[Start of Attachment]
Lemma image_push_inv lsn target gs cur b e :
  target ≤ MAX_BLOCK_RAW_LEN → image_inv lsn target gs cur b → image_entry_ok e → page_fits e →
  StronglySorted image_lt ((concat gs ++ cur) ++ [e]) →
  ∃ b' gs' cur', image_push b (ie_key e) (ie_page e) = Ok b' ∧
    image_inv lsn target gs' cur' b' ∧ concat gs' ++ cur' = (concat gs ++ cur) ++ [e].
Proof.
  intros T I Oe Pf Sn. pose proof I as [B Tg _ L _ Hh _]. unfold page_fits in Pf.
  pose proof (bi_raw_nil _ _ _ _ encode_image_entry_pos _ _ _ _ _ _ _ B) as Rn.
  pose proof (image_open_nil _ _ _ _ _ I) as Cl.
  assert (Zr : zlen (encode_image_entry e) ≤ MAX_BLOCK_RAW_LEN).
  { rewrite zlen_encode_image_entry, Pf. done. }
  unfold image_push. rewrite guard_run; cycle 1.
  { rewrite L. destruct (last _) as [p|] eqn:El; [|done]. simpl. apply oleb_false.
    by apply (sorted_snoc_inv _ _ _ _ Sn El). }
  rewrite guard_run by (rewrite Pf; done). rewrite L, Tg.
  pose proof (image_hashes_step _ _ _ Hh Sn) as Hs.
  replace (match ie_key <$> last (concat gs ++ cur) with
           | None => ie_key e | Some _ => ib_first b end)
    with (if decide (cur = []) then ie_key e else ib_first b)
    by (destruct (last _); case_decide; naive_solver).
  replace (mkImage (ie_key e) (ie_page e)) with e by by destruct e.
  destruct (negb _ && _) eqn:C.
  - apply andb_true_iff in C as [C1 _]. apply negb_true_iff, bool_decide_eq_false in C1.
    rewrite Rn in C1. rewrite decide_False by done.
    destruct (last cur) as [p|] eqn:Lc; [|by apply last_None in Lc].
    destruct (blocks_close _ _ _ _ _ _ _ _ _ _ _ (ie_key p) B C1) as [P _]; [by rewrite Lc|].
    rewrite last_app, Lc. cbn [fmap option_fmap option_map expect]. rewrite bind_run.
    rewrite P. eexists (mkIB _ _ _ _ _ _ _ _ _ _), (gs ++ [cur]), [e]. split; [reflexivity|].
    assert (Q : concat (gs ++ [cur]) ++ [e] = (concat gs ++ cur) ++ [e]).
    { rewrite concat_app. simpl. by rewrite app_nil_r. }
    split; [|done]. eapply image_inv_snoc; try done.
    cbn [ib_buf ib_blocks ib_raw ib_count ib_first].
    eapply (blocks_reopen _ _ _ _ _ _ _ _ _ _ _ (ie_key p)); [done..|by rewrite Lc|done|done].
  - eexists (mkIB _ _ _ _ _ _ _ _ _ _), gs, (cur ++ [e]). split; [reflexivity|].
    rewrite app_assoc. split; [|done]. eapply image_inv_snoc; try done; [by rewrite app_assoc|].
    cbn [ib_buf ib_blocks ib_raw ib_count ib_first].
    apply blocks_extend; [eauto with zou..|]. apply andb_false_iff in C as [C|C].
    + apply negb_false_iff, bool_decide_eq_true in C. by rewrite C.
    + zbool. unfold KEY_ENCODED_LEN in C. zlen_lia.
Qed.

Lemma image_push_all_inv lsn target gs cur b es :
  target ≤ MAX_BLOCK_RAW_LEN → image_inv lsn target gs cur b → Forall image_entry_ok es →
  Forall page_fits es → StronglySorted image_lt ((concat gs ++ cur) ++ es) →
  ∃ b' gs' cur', image_push_all b es = Ok b' ∧
    image_inv lsn target gs' cur' b' ∧ concat gs' ++ cur' = (concat gs ++ cur) ++ es.
Proof.
  intros T I O. revert gs cur b I. induction O as [|e es Oe O IH]; intros gs cur b I R S.
  - exists b, gs, cur. by rewrite app_nil_r.
  - apply Forall_cons in R as [Re R]. rewrite cons_middle, app_assoc in S.
    destruct (image_push_inv lsn target gs cur b e) as (b1 & gs1 & cur1 & P & I1 & Q);
      [done..|by eapply StronglySorted_app_1_l|].
    rewrite <-Q in S. destruct (IH _ _ _ I1 R S) as (b2 & gs2 & cur2 & P2 & I2 & Q2).
    exists b2, gs2, cur2. cbn [image_push_all]. rewrite P, bind_run. split_and!; [done..|].
    by rewrite Q2, Q, <-app_assoc.
Qed.

(** ** Decoding *)
Lemma read_image_entries_encoded g rest acc :
  Forall image_entry_ok g → Forall page_fits g → StronglySorted image_lt (acc ++ g) →
  read_image_entries (length g) (raw_of encode_image_entry g ++ rest) acc = Ok (acc ++ g, rest).
Proof.
  intros O. revert acc. induction O as [|e g Oe O IH]; intros acc F S.
  - simpl. by rewrite app_nil_r.
  - apply Forall_cons in F as [Fe F]. unfold raw_of in *. rewrite fmap_cons.
    cbn [length read_image_entries concat]. rewrite <-app_assoc.
    rewrite take_n_app, bind_run by (rewrite zlen_encode_image_entry, Fe; done). cbv zeta iota beta.
    assert (Ek : key_decode (sub (encode_image_entry e) 0 KEY_ENCODED_LEN) = ie_key e).
    { unfold encode_image_entry. rewrite sub_prefix by by rewrite zlen_key_encode.
      rewrite <-(app_nil_r (key_encode _)). by apply key_decode_encode. }
    assert (Ep : drop (Z.to_nat KEY_ENCODED_LEN) (encode_image_entry e) = ie_page e).
    { unfold encode_image_entry. rewrite drop_app_ge; [|done]. by rewrite drop_0. }
    rewrite Ek, Ep. rewrite cons_middle, app_assoc in S. rewrite guard_run.
    { replace (mkImage (ie_key e) (ie_page e)) with e by by destruct e.
      rewrite IH by done. by rewrite <-app_assoc. }
    destruct (last acc) as [p|] eqn:L; [|done]. apply oleb_false.
    apply StronglySorted_app_1_l in S. by apply (sorted_snoc_inv _ _ _ _ S L).
Qed.

Lemma zlen_raw_image g : Forall page_fits g → zlen (raw_of encode_image_entry g) = zlen g * (18 + 8192).
Proof.
  induction 1 as [|e g Fe F IH]; [done|]. unfold raw_of, page_fits, PAGE_IMAGE_LEN in *.
  rewrite fmap_cons. cbn [concat]. zlen_lia.
Qed.

Lemma decode_image_block_stored at_ g :
  igroup_ok g → Forall image_entry_ok g → Forall page_fits g → StronglySorted image_lt g →
  decode_image_block (stored_of encode_image_entry g) (meta_of encode_image_entry ie_key at_ g) = Ok g.
Proof.
  intros G O F S. unfold decode_image_block.
  rewrite (block_raw_stored _ _ image_lt), bind_run by eauto with zou.
  cbn [lb_entries meta_of]. cbv zeta. rewrite guard_run; cycle 1.
  { rewrite zlen_raw_image by done. unfold KEY_ENCODED_LEN, PAGE_IMAGE_LEN. zbool. lia. }
  rewrite to_nat_zlen, <-(app_nil_r (raw_of _ g)).
  rewrite (read_image_entries_encoded g [] []), bind_run by done. cbn [app].
  destruct (group_ends _ _ _ _ G) as (x & y & _ & _ & Ex & Ey & Kx & Ky).
  rewrite guard_run; [done|]. cbn [lb_first lb_last meta_of].
  rewrite Ex, Ey, Kx, Ky. cbn. by rewrite !bool_decide_true.
Qed.

Lemma decode_image_blocks_stored pre gs post at_ i acc :
  at_ = zlen pre → Forall igroup_ok gs → Forall image_entry_ok (concat gs) →
  Forall page_fits (concat gs) → StronglySorted image_lt (concat gs) →
  decode_image_blocks (pre ++ body_of encode_image_entry gs ++ post) i (ilayout at_ gs) acc =
  Ok (acc ++ concat gs).
Proof.
  intros -> G. revert pre i acc. induction G as [|g gs Gg G IH]; intros pre i acc O F S.
  - simpl. by rewrite app_nil_r.
  - simpl in O, F, S. apply Forall_app in O as [Og O], F as [Fg F].
    cbn [layout decode_image_blocks concat].
    rewrite body_of_cons, <-app_assoc, (block_bytes_layout _ _ image_lt), bind_run by eauto with zou.
    rewrite decode_image_block_stored by eauto using StronglySorted_app_1_l.
    cbn [map_err]. rewrite bind_run.
    rewrite (app_assoc pre), <-zlen_app, IH, app_assoc by eauto using StronglySorted_app_1_r. done.
Qed.

Definition image_footer_of (lsn : Lsn) (gs : list (list ImageEntry)) (hashes : list (Z * Z))
    (e z : ImageEntry) : LayerFooter :=
  mkFooter Image (ie_key e) (ie_key z) lsn lsn (zlen (concat gs)) (ilayout 8 gs) (from_hashes hashes).

(** Everything known of a built image layer. *)
Record image_built (lsn : Lsn) (es : list ImageEntry) (obj : bytes) (f : LayerFooter)
    (gs : list (list ImageEntry)) (hashes : list (Z * Z)) (e z : ImageEntry) : Prop := {
  it_concat : concat gs = es;
  it_ok : Forall igroup_ok gs;
  it_head : head es = Some e;
  it_tail : last es = Some z;
  it_hash : hashes_inv hashes (ie_key <$> es);
  it_footer : f = image_footer_of lsn gs hashes e z;
  it_obj : obj = header Image ++ body_of encode_image_entry gs ++ footer_tail f
}.

Lemma build_image_ok lsn es target :
  target ≤ MAX_BLOCK_RAW_LEN → es ≠ [] → Forall image_entry_ok es → Forall page_fits es →
  StronglySorted image_lt es →
  ∃ obj f gs hashes e z,
    build_image es lsn target = Ok (obj, f) ∧ image_built lsn es obj f gs hashes e z.
Proof.
  intros T N O F S. unfold build_image.
  destruct (image_push_all_inv lsn target [] [] (image_new lsn target) es)
    as (b & gs & cur & P & I & Q); [done|apply image_new_inv|done..|].
  rewrite P, bind_run. pose proof (image_open_nil _ _ _ _ _ I) as Cl.
  destruct I as [B Tg Li L Tot Hh Ss]. cbn [concat app] in Q.
  rewrite Q in L, Tot, Hh, Ss, Cl.
  destruct (last es) as [z|] eqn:Ez; [|by apply last_None in Ez].
  destruct (head es) as [e|] eqn:Ee; [|by apply head_None in Ee].
  assert (Nc : cur ≠ []) by by intros ?%Cl.
  destruct (last cur) as [p|] eqn:Lc; [|by apply last_None in Lc].
  assert (p = z) as -> by (rewrite <-Q, last_app, Lc in Ez; congruence).
  destruct (blocks_close _ _ _ _ _ _ _ _ _ _ _ (ie_key z) B Nc) as [Pb G]; [by rewrite Lc|].
  assert (Qg : concat (gs ++ [cur]) = es) by (rewrite concat_app; simpl; by rewrite app_nil_r).
  unfold image_finish. rewrite L. cbn [fmap option_fmap option_map ok_or]. rewrite bind_run, Pb.
  erewrite (finish_groups _ _ image_lt); [|done|by rewrite Qg|by rewrite Qg].
  eexists _, _, (gs ++ [cur]), (ib_hashes b), e, z. split; [done|].
  split; try done. unfold image_footer_of. rewrite Qg, Li, Tot. done.
Qed.

Lemma image_built_footer lsn es obj f gs hashes e z :
  image_built lsn es obj f gs hashes e z → fits 8 lsn → StronglySorted image_lt es →
  layer_sized obj f (zlen es) →
  footer_ok f (8 + zlen (body_of encode_image_entry gs)) ∧ fits 4 (zlen (encode_footer f)).
Proof.
  intros [Q G He Hz _ Ef Eo] Fl S (Z1 & Z2 & Z3).
  assert (Ff : fits 4 (zlen (encode_footer f))) by (unfold u32_max in Z2; zlen_lia).
  split; [|done].
  subst es. rewrite Eo in Z1. clear Eo obj. subst f. unfold u64_max in Z1, Z3.
  apply (groups_footer_ok _ _ Image image_lt); eauto with zou; [lia|zlen_lia|unfold u64_max; zlen_lia|].
  apply from_bits_from_hashes.
Qed.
[End of Attachment]
DIRECTIONS: Say how many lines in the records hold the string "revert", please, and add no other words.

RESULT OF THE EXERCISE: 3